(Beginning of EXERCISE DATA)
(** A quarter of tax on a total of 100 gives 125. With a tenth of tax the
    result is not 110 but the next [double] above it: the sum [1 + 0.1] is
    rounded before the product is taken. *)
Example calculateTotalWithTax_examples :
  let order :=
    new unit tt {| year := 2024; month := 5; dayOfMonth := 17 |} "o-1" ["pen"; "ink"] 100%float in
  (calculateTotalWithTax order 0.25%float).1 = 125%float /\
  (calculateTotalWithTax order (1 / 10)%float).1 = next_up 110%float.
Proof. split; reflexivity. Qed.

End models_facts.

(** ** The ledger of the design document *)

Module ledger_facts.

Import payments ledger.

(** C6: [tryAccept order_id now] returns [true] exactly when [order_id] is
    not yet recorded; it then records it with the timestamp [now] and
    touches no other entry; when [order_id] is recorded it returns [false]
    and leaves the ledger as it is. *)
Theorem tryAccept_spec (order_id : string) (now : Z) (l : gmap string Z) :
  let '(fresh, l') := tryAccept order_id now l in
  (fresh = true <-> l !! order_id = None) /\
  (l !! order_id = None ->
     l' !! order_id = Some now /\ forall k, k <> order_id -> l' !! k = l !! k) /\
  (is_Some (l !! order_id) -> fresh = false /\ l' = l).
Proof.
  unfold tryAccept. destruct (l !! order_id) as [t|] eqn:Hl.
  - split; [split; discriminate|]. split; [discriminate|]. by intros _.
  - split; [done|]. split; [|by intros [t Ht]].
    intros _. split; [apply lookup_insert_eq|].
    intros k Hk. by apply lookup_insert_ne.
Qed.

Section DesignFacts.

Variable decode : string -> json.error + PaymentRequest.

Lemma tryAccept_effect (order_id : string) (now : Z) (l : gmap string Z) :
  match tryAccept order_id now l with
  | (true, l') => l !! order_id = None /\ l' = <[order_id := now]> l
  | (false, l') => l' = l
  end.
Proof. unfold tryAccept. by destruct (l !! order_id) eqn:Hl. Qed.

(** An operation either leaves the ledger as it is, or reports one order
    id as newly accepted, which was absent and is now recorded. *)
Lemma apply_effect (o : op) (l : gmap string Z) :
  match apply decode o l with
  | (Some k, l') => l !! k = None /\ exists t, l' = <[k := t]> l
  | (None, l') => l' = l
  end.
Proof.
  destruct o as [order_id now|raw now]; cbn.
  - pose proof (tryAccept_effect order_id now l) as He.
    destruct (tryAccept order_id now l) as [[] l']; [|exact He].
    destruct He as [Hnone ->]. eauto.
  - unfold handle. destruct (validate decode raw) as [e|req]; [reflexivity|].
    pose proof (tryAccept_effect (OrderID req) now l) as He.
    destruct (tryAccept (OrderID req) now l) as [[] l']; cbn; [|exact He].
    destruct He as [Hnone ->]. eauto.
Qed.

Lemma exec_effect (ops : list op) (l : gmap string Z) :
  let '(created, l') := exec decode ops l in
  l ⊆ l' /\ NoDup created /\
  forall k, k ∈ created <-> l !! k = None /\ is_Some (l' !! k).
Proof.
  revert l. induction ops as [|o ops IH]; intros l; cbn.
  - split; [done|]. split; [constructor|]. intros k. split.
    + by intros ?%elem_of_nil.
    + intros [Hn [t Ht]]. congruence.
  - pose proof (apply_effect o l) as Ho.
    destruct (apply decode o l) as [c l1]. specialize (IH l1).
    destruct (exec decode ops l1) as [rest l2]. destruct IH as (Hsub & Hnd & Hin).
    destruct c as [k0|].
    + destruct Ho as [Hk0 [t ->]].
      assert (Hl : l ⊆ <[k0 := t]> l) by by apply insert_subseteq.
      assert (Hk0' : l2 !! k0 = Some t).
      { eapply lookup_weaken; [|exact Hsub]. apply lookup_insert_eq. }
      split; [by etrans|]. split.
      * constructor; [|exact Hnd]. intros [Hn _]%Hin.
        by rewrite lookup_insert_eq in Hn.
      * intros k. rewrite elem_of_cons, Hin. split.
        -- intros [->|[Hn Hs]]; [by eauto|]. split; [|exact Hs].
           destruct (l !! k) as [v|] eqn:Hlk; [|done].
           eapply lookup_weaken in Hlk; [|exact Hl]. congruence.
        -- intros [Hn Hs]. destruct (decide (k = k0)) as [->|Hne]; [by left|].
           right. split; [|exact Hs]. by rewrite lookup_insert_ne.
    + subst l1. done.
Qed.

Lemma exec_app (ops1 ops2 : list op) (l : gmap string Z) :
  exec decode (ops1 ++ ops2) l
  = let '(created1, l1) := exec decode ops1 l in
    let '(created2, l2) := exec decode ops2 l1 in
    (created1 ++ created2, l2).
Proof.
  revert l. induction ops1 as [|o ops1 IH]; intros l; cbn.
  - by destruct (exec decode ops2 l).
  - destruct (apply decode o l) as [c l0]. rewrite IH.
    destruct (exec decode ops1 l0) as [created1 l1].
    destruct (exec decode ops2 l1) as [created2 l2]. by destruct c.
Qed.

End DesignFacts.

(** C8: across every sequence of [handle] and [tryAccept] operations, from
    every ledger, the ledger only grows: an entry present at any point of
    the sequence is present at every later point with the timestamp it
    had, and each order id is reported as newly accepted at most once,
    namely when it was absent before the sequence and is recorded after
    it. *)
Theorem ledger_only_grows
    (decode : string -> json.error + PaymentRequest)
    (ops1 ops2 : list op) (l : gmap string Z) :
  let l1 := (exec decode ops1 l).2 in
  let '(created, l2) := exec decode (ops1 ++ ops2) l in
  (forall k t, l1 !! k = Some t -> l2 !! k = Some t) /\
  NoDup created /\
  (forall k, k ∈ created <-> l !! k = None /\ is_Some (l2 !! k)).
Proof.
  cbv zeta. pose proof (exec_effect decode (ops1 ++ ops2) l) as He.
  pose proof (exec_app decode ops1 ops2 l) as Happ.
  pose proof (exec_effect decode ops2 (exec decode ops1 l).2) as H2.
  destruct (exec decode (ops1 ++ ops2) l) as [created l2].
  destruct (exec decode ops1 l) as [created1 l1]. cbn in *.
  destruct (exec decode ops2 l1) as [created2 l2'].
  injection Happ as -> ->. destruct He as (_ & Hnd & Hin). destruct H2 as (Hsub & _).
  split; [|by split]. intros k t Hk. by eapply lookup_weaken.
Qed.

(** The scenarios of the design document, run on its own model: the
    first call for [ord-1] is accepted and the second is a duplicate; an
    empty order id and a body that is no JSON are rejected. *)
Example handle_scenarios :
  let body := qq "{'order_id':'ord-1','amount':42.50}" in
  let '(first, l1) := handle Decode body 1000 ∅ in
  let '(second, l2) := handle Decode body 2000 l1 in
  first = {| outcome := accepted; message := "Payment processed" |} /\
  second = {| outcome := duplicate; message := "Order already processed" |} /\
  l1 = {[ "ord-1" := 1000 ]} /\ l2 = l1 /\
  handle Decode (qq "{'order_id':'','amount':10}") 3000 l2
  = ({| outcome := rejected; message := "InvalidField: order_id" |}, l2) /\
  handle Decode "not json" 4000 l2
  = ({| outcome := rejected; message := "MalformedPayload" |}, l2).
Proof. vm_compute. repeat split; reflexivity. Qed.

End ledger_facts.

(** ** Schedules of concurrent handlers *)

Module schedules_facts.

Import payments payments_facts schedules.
(End of EXERCISE DATA)
(Beginning of EXERCISE DATA)
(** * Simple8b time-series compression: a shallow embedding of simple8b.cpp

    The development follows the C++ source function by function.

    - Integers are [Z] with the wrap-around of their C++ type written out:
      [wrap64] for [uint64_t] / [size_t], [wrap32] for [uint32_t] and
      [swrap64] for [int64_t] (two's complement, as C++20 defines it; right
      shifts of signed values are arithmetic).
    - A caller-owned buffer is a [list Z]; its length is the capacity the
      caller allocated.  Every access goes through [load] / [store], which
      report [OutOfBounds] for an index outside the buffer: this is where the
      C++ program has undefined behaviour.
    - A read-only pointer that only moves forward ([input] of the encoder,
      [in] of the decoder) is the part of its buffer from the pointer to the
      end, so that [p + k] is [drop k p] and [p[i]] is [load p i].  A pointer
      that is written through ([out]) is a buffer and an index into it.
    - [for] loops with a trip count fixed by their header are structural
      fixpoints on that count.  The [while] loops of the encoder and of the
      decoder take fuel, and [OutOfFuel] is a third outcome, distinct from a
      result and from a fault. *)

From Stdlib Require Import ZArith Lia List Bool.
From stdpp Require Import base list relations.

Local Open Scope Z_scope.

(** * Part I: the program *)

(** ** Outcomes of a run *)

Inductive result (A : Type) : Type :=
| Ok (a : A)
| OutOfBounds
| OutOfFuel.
(End of EXERCISE DATA)
(Beginning of EXERCISE DATA)
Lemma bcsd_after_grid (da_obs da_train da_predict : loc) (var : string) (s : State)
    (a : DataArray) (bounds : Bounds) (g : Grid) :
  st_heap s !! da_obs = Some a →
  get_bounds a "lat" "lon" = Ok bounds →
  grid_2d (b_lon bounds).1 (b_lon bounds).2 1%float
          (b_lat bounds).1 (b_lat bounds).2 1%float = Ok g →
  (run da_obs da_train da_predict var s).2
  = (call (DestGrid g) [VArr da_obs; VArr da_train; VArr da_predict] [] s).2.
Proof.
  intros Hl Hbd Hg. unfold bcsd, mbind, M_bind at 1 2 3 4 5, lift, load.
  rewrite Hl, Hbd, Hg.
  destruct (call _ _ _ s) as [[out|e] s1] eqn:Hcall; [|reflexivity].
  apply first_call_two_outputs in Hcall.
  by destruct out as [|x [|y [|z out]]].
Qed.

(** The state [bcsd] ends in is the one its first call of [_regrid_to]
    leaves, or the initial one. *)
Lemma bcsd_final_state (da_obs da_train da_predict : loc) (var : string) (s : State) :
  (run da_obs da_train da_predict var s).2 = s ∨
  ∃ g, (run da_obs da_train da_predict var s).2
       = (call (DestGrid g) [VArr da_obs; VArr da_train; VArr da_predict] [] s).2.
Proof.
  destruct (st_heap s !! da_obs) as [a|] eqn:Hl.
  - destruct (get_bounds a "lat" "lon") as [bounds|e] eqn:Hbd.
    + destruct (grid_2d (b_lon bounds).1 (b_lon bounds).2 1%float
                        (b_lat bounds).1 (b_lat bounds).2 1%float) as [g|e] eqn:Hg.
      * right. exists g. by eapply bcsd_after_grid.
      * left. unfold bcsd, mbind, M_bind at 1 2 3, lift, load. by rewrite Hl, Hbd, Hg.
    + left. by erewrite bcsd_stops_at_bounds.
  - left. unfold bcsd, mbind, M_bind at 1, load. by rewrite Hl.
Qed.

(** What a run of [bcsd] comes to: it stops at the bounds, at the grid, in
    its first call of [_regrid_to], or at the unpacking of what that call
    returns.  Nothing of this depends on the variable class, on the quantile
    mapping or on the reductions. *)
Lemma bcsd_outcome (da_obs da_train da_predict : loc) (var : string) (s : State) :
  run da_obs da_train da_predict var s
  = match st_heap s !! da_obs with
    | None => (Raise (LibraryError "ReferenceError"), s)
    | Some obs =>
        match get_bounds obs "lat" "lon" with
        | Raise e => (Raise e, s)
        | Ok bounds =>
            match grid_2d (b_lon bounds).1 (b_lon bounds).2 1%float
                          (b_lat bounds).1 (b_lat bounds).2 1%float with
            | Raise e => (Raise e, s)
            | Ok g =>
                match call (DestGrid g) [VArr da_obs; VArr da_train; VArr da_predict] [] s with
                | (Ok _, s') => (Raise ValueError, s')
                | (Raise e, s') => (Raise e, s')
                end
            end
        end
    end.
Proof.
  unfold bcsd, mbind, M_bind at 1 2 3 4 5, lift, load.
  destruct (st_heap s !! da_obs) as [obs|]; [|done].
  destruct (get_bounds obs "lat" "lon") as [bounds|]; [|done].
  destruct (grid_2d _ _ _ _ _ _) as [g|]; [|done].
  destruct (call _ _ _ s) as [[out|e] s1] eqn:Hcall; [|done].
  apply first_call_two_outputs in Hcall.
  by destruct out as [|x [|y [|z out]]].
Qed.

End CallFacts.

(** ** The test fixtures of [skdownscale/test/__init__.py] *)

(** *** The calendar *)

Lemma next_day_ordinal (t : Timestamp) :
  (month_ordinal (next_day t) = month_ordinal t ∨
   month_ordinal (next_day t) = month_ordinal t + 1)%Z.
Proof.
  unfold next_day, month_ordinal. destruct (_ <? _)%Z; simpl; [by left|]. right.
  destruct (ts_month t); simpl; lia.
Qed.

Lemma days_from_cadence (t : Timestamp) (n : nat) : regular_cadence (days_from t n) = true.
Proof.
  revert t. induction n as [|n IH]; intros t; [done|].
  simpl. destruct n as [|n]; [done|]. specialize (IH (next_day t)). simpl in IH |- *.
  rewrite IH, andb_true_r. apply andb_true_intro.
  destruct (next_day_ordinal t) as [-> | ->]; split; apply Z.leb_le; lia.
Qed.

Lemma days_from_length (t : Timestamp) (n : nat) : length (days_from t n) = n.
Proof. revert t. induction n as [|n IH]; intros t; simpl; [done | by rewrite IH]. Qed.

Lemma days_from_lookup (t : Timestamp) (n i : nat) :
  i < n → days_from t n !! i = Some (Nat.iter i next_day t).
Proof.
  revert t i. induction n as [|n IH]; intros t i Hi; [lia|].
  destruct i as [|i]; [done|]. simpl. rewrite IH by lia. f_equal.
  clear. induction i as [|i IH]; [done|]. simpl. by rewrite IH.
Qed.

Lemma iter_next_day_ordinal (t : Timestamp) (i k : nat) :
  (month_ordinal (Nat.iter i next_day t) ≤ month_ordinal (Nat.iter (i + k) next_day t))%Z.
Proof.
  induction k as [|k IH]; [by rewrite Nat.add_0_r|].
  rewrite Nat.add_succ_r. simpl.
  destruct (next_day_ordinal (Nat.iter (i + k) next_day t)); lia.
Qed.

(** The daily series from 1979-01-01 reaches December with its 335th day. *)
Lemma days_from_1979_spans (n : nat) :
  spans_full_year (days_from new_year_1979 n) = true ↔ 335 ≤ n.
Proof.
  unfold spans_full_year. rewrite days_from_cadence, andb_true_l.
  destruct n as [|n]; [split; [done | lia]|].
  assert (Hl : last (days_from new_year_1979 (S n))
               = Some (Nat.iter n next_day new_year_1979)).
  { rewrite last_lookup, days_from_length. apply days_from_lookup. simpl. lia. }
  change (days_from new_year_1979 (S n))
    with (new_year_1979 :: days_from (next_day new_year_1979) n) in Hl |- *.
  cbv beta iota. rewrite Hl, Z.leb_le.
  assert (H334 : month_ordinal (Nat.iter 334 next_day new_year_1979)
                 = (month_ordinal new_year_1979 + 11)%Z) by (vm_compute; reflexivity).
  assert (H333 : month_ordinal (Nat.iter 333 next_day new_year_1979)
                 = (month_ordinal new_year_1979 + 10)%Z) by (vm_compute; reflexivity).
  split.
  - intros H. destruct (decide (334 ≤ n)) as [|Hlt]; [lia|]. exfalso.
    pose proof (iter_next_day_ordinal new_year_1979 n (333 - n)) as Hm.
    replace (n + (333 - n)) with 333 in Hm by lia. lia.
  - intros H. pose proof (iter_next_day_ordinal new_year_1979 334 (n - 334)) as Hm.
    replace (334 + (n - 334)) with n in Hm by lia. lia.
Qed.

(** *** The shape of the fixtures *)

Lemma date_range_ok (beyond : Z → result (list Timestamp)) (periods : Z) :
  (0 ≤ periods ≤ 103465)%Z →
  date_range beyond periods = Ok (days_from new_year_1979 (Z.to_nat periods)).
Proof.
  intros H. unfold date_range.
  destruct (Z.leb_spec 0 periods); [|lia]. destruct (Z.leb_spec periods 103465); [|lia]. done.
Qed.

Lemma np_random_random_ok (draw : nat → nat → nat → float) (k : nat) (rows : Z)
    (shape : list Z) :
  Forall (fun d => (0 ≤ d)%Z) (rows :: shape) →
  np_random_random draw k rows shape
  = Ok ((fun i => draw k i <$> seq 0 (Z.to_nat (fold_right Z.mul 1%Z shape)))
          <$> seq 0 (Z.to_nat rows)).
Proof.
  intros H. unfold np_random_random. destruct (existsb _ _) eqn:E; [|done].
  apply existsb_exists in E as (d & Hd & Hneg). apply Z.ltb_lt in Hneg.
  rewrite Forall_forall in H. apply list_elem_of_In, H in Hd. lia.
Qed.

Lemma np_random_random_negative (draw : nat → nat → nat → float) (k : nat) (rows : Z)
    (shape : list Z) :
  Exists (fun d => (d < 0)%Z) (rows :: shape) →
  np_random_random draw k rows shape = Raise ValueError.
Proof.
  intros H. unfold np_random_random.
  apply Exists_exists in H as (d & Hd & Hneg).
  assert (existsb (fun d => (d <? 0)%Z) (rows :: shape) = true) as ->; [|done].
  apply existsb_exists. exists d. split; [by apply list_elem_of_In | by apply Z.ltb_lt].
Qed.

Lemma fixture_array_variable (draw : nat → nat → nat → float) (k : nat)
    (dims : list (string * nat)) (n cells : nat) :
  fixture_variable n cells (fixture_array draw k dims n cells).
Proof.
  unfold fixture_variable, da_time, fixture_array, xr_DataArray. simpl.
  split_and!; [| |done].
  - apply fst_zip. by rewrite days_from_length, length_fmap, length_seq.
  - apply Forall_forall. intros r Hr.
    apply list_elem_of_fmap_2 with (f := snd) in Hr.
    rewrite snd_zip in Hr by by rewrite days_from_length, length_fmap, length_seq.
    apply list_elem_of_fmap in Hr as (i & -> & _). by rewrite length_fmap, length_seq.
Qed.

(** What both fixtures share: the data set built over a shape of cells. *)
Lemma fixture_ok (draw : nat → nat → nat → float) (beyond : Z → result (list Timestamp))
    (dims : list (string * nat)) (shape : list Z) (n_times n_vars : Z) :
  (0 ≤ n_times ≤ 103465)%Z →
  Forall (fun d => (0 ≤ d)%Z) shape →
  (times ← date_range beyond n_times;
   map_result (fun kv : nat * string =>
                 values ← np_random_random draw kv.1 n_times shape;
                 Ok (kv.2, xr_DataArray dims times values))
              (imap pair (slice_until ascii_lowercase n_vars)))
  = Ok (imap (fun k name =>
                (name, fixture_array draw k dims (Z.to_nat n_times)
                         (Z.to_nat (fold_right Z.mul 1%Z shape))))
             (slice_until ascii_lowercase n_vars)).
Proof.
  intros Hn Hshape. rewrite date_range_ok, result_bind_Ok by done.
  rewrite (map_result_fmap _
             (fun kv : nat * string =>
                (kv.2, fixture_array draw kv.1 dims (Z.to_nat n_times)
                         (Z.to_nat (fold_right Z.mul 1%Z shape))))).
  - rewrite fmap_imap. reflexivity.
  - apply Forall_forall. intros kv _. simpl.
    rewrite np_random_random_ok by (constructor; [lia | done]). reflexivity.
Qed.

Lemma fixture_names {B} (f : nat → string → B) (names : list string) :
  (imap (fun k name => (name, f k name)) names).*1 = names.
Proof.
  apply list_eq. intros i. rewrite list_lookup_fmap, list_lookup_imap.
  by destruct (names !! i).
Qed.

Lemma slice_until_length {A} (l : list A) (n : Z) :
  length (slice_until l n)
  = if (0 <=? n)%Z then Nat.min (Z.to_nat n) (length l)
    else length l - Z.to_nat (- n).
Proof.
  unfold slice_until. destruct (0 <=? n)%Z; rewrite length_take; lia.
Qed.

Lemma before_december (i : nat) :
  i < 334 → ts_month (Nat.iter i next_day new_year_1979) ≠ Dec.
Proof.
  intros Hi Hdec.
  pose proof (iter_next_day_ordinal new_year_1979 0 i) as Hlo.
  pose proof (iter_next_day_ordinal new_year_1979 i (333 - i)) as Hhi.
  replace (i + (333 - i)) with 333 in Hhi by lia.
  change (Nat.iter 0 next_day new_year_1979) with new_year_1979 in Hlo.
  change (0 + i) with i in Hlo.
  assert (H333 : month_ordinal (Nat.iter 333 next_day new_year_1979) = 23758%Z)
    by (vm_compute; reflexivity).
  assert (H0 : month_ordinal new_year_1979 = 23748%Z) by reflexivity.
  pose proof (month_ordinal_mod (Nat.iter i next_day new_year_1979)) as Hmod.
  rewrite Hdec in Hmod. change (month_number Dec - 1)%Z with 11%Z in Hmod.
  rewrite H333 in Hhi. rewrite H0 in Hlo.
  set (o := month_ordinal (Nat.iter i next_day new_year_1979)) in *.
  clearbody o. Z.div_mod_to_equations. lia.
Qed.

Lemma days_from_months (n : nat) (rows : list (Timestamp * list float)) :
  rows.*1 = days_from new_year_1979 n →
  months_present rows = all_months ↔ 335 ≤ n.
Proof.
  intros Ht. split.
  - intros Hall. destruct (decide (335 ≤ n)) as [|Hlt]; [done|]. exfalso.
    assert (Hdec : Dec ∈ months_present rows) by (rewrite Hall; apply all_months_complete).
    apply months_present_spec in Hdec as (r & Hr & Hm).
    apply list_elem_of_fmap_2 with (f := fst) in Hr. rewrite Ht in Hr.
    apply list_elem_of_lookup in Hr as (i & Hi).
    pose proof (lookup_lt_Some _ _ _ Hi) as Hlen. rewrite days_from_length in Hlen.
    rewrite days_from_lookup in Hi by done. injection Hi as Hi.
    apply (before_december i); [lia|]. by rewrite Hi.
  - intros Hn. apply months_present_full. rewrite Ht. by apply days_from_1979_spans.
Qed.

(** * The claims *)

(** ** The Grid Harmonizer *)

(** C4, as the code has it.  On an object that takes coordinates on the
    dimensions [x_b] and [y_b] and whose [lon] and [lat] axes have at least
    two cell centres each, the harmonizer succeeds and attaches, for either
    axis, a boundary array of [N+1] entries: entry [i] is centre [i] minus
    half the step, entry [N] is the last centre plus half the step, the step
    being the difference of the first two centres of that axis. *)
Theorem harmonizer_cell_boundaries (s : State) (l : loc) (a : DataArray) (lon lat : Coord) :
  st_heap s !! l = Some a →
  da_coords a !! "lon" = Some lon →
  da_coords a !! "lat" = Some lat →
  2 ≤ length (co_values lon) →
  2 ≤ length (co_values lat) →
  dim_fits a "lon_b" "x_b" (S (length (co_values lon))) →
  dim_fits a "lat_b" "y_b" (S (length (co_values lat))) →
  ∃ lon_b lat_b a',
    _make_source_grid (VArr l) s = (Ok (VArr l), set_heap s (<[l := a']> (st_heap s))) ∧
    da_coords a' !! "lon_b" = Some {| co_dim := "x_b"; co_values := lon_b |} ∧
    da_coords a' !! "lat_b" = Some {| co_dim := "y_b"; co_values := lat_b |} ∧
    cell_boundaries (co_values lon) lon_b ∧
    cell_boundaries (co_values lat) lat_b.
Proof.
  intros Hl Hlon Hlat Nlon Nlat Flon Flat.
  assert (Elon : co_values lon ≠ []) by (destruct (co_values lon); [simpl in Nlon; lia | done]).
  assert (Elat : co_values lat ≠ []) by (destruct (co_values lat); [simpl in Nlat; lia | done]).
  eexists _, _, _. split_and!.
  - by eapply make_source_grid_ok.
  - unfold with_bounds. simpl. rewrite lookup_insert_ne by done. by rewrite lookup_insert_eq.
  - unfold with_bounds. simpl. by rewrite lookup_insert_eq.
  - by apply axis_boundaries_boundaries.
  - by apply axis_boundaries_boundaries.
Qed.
(End of EXERCISE DATA)
*PROBLEM STATEMENT*: A copy of each line above that holds the word "sequence" is the expected answer.

*THE COMPLETED TASK*:
(** C8: across every sequence of [handle] and [tryAccept] operations, from
    the sequence is present at every later point with the timestamp it
    namely when it was absent before the sequence and is recorded after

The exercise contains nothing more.